Electroconvulsive therapy (ECT) has been used successfully for 70 years to relieve symptoms of major depression. Remarkably, though, precise details about how it acts on the brain to produce this effect was unknown—until NARSAD Young Investigator Grantee Dr. Rupert Lanzenberger and colleagues at the Medical University of Vienna, in Austria, recently performed a series of brain scans on a group of 12 patients.
Their results, published in the journal Molecular Psychiatry this month, show that ECT, like other major forms of antidepressant treatment, acts directly on the function of a class of keyhole-like receptors for the neurotransmitter serotonin. These receptors, one of many subtypes of receptors for serotonin, are called the 5-HT1A, or serotonin 1A receptors. They can be found in many places in the brain, including areas such as the hippocampus, cingulate cortex, and amygdale; these areas help regulate emotion and mood, and are thought to be prime areas in which nerve-cell or circuit dysfunctions involved in depression are centered.
Dr. Lanzenberger’s team performed positron emission tomography (PET) scans on the dozen patients in the study, all of whom met the typical standard for ECT treatment: each had been diagnosed with major depression, and none had achieved remission with a minimum of two antidepressant medications of differing classes. Each patient had two PET scans prior to ECT, while still on medication; and one PET scan a week following treatment with ECT. Ten of the 12, or 83%, experienced a remission. And among these 10, a comparison of before-ECT and after-ECT scans revealed “a widespread reduction” in the binding of the serotonin 1A receptor after treatment, with the greatest changes taking place in those areas just mentioned that are involved in emotional regulation.
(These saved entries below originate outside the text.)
(** * Quick-trace widget (app/components/quickTrace/index.tsx)

    A shallow embedding of the quick-trace navigation widget: the
    [EventNodeSelector] bucket reducer, the [QuickTrace] assembler and the
    [MissingServiceNode] component with its local-storage flag, followed by
    the properties the specification states about them. *)

From Stdlib Require Import QArith.
From stdpp Require Import gmap strings list fin_maps.

Local Open Scope string_scope.
Local Open Scope nat_scope.
Local Open Scope list_scope.

(** ** Exceptions

    A JavaScript [throw] is a value of [Exn]; a computation that may throw
    returns a [Result]. *)

Inductive Exn :=
| ParseError (message : string)   (* thrown by the trace parser *)
| TypeError (message : string).   (* a property of [undefined] is read *)

Inductive Result (A : Type) :=
| Ok (a : A)
| Throw (e : Exn).
Arguments Ok {A} a.
Arguments Throw {A} e.

#[global] Instance Result_ret : MRet Result := fun _ a => Ok a.
#[global] Instance Result_bind : MBind Result := fun _ _ f m =>
  match m with
  | Ok a => f a
  | Throw e => Throw e
  end.

(** [xs[i]] whose result is dereferenced at once: out of range the
    array read gives [undefined] and the dereference throws. *)
Definition index {A} (xs : list A) (i : nat) : Result A :=
  match xs !! i with
  | Some x => Ok x
  | None => Throw (TypeError "Cannot read properties of undefined")
  end.

(** ** Data model *)

(** [TraceError] and [QuickTraceEvent] of
    app/utils/performance/quickTrace/types, with the fields this module
    reads. *)
Record TraceError := {
  te_event_id : string;
  te_project_slug : string;
  te_transaction : string;
}.

(** [current?.missing_service?.child]: only its truthiness is read. *)
Record MissingService := { child : bool }.

Record QuickTraceEvent := {
  qt_event_id : string;
  qt_transaction : string;
  qt_transaction_duration : Z;                  (* event['transaction.duration'], ms *)
  qt_project_slug : string;
  qt_errors : option (list TraceError);         (* errors?: TraceError[] *)
  qt_missing_service : option MissingService;
}.

(** [Event] of app/types/event: the fields read here. *)
Record Event := {
  ev_id : string;
  ev_type : string;
}.

Record OrganizationSummary := {
  org_id : string;
  org_slug : string;
}.

(** [LocationDescriptor] of the history package: a path or an object. *)
Inductive LocationDescriptor :=
| LocPath (path : string)
| LocObject (pathname : string) (query : list (string * string)).

(** JavaScript truthiness of a location descriptor: every object is
    truthy, a string is truthy unless it is empty. *)
Definition truthyLocation (l : LocationDescriptor) : bool :=
  match l with
  | LocPath p => negb (String.eqb p "")
  | LocObject _ _ => true
  end.

Definition truthyOpt {A} (truthy : A -> bool) (o : option A) : bool :=
  match o with
  | Some a => truthy a
  | None => false
  end.

Inductive NodeKey := KRoot | KAncestors | KParent | KCurrent | KChildren | KDescendants.

Definition NodeKey_eqb (a b : NodeKey) : bool :=
  match a, b with
  | KRoot, KRoot | KAncestors, KAncestors | KParent, KParent
  | KCurrent, KCurrent | KChildren, KChildren | KDescendants, KDescendants => true
  | _, _ => false
  end.

Definition TOOLTIP_PREFIX (k : NodeKey) : string :=
  match k with
  | KRoot => "root"
  | KAncestors => "ancestor"
  | KParent => "parent"
  | KCurrent => ""
  | KChildren => "child"
  | KDescendants => "descendant"
  end.

Inductive Anchor := AnchorLeft | AnchorRight.

Definition isRight (a : Anchor) : bool :=
  match a with AnchorRight => true | AnchorLeft => false end.

(** The keys of [Theme['tag']] this module uses. *)
Inductive TagType := TagBlack | TagWhite | TagError | TagWarning.

Inductive SubtextType := SubtextError | SubtextDefault.

(** Messages of app/locale, kept symbolic: the template and what is
    substituted into it. *)
Module Locale.
Inductive Message :=
| t (template : string) (args : list string)
| tn (singular plural : string) (count : nat)
| tct (template : string) (components : list (string * string)).
End Locale.

(** [tct] builds a React element, which is truthy; [t] and [tn] build
    strings, truthy unless empty. *)
Definition truthyMessage (m : Locale.Message) : bool :=
  match m with
  | Locale.t template _ => negb (String.eqb template "")
  | Locale.tn singular plural n =>
      negb (String.eqb (if Nat.eqb n 1 then singular else plural) "")
  | Locale.tct _ _ => true
  end.

(** The parser's result ([ParsedQuickTrace]): [root], [parent] may be
    null, [ancestors] and [descendants] may be null (the source guards them
    with [?.]), [children] and [current] are always there. *)
Record ParsedQuickTrace := {
  root : option QuickTraceEvent;
  ancestors : option (list QuickTraceEvent);
  parent : option QuickTraceEvent;
  children : list QuickTraceEvent;
  descendants : option (list QuickTraceEvent);
  current : QuickTraceEvent;
}.

(** ** External collaborators

    Functions and types this module imports and does not define. *)
Class Collaborators := {
  Location : Type;
  ErrorDestination : Type;
  TransactionDestination : Type;
  QuickTraceType : Type;
  generateSingleErrorTarget :
    TraceError -> OrganizationSummary -> Location -> ErrorDestination -> LocationDescriptor;
  generateSingleTransactionTarget :
    QuickTraceEvent -> OrganizationSummary -> Location -> TransactionDestination
    -> LocationDescriptor;
  generateMultiTransactionsTarget :
    Event -> list QuickTraceEvent -> OrganizationSummary -> string -> LocationDescriptor;
  parseQuickTrace : QuickTraceType -> Event -> Result ParsedQuickTrace;
  getDuration : Q -> nat -> bool -> string;
  toTitleCase : string -> string;
  parseInt : string -> nat -> option Z;          (* None is NaN *)
}.

(** ** Views

    What the components return, as data. Event handlers are closures in
    the source; here each is the record of what it will call. *)

Inductive Handler :=
| OnHandleNode (key : NodeKey) (organization : OrganizationSummary)
| OnHandleDropdownItem (target : LocationDescriptor) (key : NodeKey)
    (organization : OrganizationSummary) (extra : bool)
| OnDismissMissingService (organization : OrganizationSummary).

(** The [text] of a node: plain, or wrapped in [ErrorNodeContent] behind
    the fire icon. *)
Inductive NodeText :=
| PlainText (m : Locale.Message)
| ErrorNodeContent (m : Locale.Message)
| RawText (s : string).

Inductive HoverText :=
| HoverMessage (m : Locale.Message)
| SingleEventHoverText (event : QuickTraceEvent).

(** [TraceError | QuickTraceEvent], the [event] of a dropdown row. *)
Inductive DropdownEvent :=
| OfError (error : TraceError)
| OfTransaction (event : QuickTraceEvent).


Record DropdownNodeProps := {
  dn_event : DropdownEvent;
  dn_onSelect : option Handler;
  dn_first : bool;
  dn_organization : OrganizationSummary;
  dn_subtext : string;
  dn_subtextType : SubtextType;
  dn_anchor : Anchor;
}.

Record EventNodeProps := {
  en_text : NodeText;
  en_hoverText : HoverText;
  en_to : option LocationDescriptor;
  en_onClick : option Handler;
  en_type : TagType;
}.

(** The children of a [DropdownLink]: rows for single events, and the
    plain [DropdownItem] that leads to all events of the bucket. *)
Inductive DropdownChild :=
| DropdownNodeItem (p : DropdownNodeProps)
| DropdownItem (onSelect : Handler) (content : Locale.Message).

(** What [EventNodeSelector] returns. *)
Inductive NodeView :=
| EventNode (type : TagType) (text : NodeText)
| StyledEventNode (p : EventNodeProps)
| DropdownLink (title : EventNodeProps) (anchorRight : bool)
    (children : list DropdownChild).

Section Widget.
Context `{Collaborators}.

Record EventNodeSelectorProps := {
  location : Location;
  organization : OrganizationSummary;
  events : list QuickTraceEvent;
  text : Locale.Message;
  currentEvent : option Event;
  extrasTarget : option LocationDescriptor;
  numEvents : option nat;                       (* a count; 5 when left out *)
  anchor : Anchor;
  nodeKey : NodeKey;
  errorDest : ErrorDestination;
  transactionDest : TransactionDestination;
}.

(** [!currentEvent || currentEvent.id !== error.event_id] *)
Definition keepError (currentEvent : option Event) (error : TraceError) : bool :=
  match currentEvent with
  | None => true
  | Some ce => negb (String.eqb (ev_id ce) (te_event_id error))
  end.

(** [{...error, transaction: e.transaction}] *)
Definition withTransaction (error : TraceError) (transaction : string) : TraceError :=
  {| te_event_id := te_event_id error;
     te_project_slug := te_project_slug error;
     te_transaction := transaction |}.

(** The two nested [forEach] loops that fill [errors] by [push]. *)
Definition hoistErrors (currentEvent : option Event) (events : list QuickTraceEvent)
  : list TraceError :=
  foldl (fun errors e =>
           foldl (fun errors error =>
                    if keepError currentEvent error
                    then errors ++ [withTransaction error (qt_transaction e)]
                    else errors)
                 errors (default [] (qt_errors e)))
        [] events.

(** [currentEvent ? events.filter(e => e.event_id !== currentEvent.id) : events] *)
Definition filterCurrent (currentEvent : option Event) (events : list QuickTraceEvent)
  : list QuickTraceEvent :=
  match currentEvent with
  | Some ce => List.filter (fun e => negb (String.eqb (qt_event_id e) (ev_id ce))) events
  | None => events
  end.

(** [errors.length > 0 || (currentEvent && currentEvent?.type !== 'transaction')] *)
Definition escalates (currentEvent : option Event) (errors : list TraceError) : bool :=
  (0 <? length errors)
  || match currentEvent with
     | Some ce => negb (String.eqb (ev_type ce) "transaction")
     | None => false
     end.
The observed “global decrease” in the binding of the receptors following ECT suggests that this form of antidepressant therapy, when it succeeds, does so for at least some of the same reasons that other treatments succeed, such as SSRI (selective serotonin reuptake inhibitor) antidepressant drugs, such as Paxil (paroxetine), Prozac (fluoxetene), Zoloft (sertraline). The study thus provides further insight into the underlying causes of major depression.